The aims of COWCLiP are to raise the profile of wind-waves as a variable in the global climate system – both to foster and support determination of:

  • the effects of climate variability and change on the wave climate, and
  • the feedback influences of waves on the coupled ocean-atmosphere climate system.

Goals of COWCLiP are:

  • Establish a collaborative working group with interest in global wave climate historical and future variability and change
  • Resolve priority questions to aid climate impacts community
  • Document wave climate projections methods being applied, and summarize existing wave climate projection studies
  • Define a working protocol for wave climate projections:
  • Agreed standard inter-comparison experiments to obtain adequate coverage of sampling space, to establish variance associated with several layers of uncertainty
  • Minimum set of analyses/validation requires to foster inter-comparisons (projections and coupled models independently)
  • Develop a technical framework to support the working group
  • Project data server, QC, standard variables, etc.

Future 21st Century changes in wind-wave climate have broad planning implications for coastal and offshore ecosystems and infrastructure. Atmosphere-ocean general circulation models (GCM) are now routinely used for assessing and providing future projections of climatological parameters such as temperature and precipitation, but generally these provide no information on ocean wind-waves. To fill this information gap a growing number of studies are using GCM outputs and independently producing global and regional scale wind-wave climate projections. To consolidate these efforts, understand the sources of variance between projections generated by different groups, and ultimately provide a robust picture of projected changes, we present strategies from the community derived multi-model ensemble of wave climate projections (COWCLiP) and an overview of regional contributions.

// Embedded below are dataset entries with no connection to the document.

(* ===== verification/ProllyProps.v ===== *)
(** * Properties of prolly trees *)

From S2P Require Import Prelude Codec Types Cbor Store Prolly ProllyNode ProllyTree ProllyRead ProllyShape ProllyBuild ProllyEdit ProllyWrite ProllyCursor ProllyReach ProllyDiff.

Module ProllyProps.
Import Codec Cbor Digest Store Prolly ProllyNode ProllyTree ProllyRead ProllyShape ProllyBuild ProllyEdit
  ProllyWrite ProllyCursor ProllyReach ProllyDiff.

Section Props.
Context `{hasher : Hasher} {S : Type} `{ops : !ObjectStore S} {U : bytes -> Prop} {ok : S -> Prop}
  `{laws : !StoreLaws S U ok}.
Implicit Types (s : S) (t : tree).

(** [build] stores the tree that the boundary rule gives for the entries and returns its
    address: the address depends on the entries only, the store keeps all it held, and the tree
    holds the entries. *)
Theorem prolly_build s es t :
  ok s -> pure_build es = Some t -> covered U (digest_algo s) t ->
  exists d s', build s es = Ok (Some d, s') /\ ok s' /\ extends s s'
  /\ repr s' d t /\ dbytes d = dig (digest_algo s) t /\ flatten t = es.
Proof.
  intros Hok Hb HU. destruct (build_spec s es t Hok Hb HU) as (d & s' & H1 & H2 & H3 & H4).
  exists d, s'. split_and!; try done; [|by apply pure_build_tree in Hb as [? _]].
  destruct H3 as [Ha _]. rewrite <-Ha. by apply repr_dig.
Qed.

(** A point lookup in a search tree of height below 64 gives what the map of its entries
    gives. *)
Theorem prolly_get s d t key :
  repr s d t -> search_tree t -> (hgt t < MAX_DEPTH)%nat ->
  lookup_key s d key = Ok (tmap (flatten t) !! key).
Proof. intros Hr (Hk & Hs & _) Hh. by apply get_loop_spec. Qed.

(** A full scan of a tree of height at most 64 gives its entries in order. *)
Theorem prolly_entries s d t :
  repr s d t -> (hgt t <= MAX_DEPTH)%nat -> entries s d = Ok (flatten t).
Proof. intros Hr Hh. by apply entries_spec. Qed.

(** A prefix scan of a search tree gives exactly its entries with that prefix, in order,
    although it skips and stops early. *)
Theorem prolly_scan_prefix s d t prefix :
  repr s d t -> search_tree t -> (hgt t <= MAX_DEPTH)%nat ->
  scan_prefix s d prefix = Ok (filter (fun e => starts_with e.1 prefix = true) (flatten t)).
Proof.
  intros Hr (Hk & Hs & _) Hh. unfold scan_prefix.
  rewrite (collect_prefix_spec s t) by (done || lia). done.
Qed.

The objective of COWCLiP is to make community based ensembles of wave climate projections freely accessible to the scientific community, to provide the necessary information to support comprehensive coastal impacts of climate change studies.

Results of COWCLiP provided the foundation for the assessment of wind-wave climate variability and change within the Intergovernmental Panel for Climate Change (IPCC) Working Group 1 Fifth (AR5) and Sixth (AR6) Assessment Reports.

More detailed information is available at the COWCLiP web page www.cowclip.org.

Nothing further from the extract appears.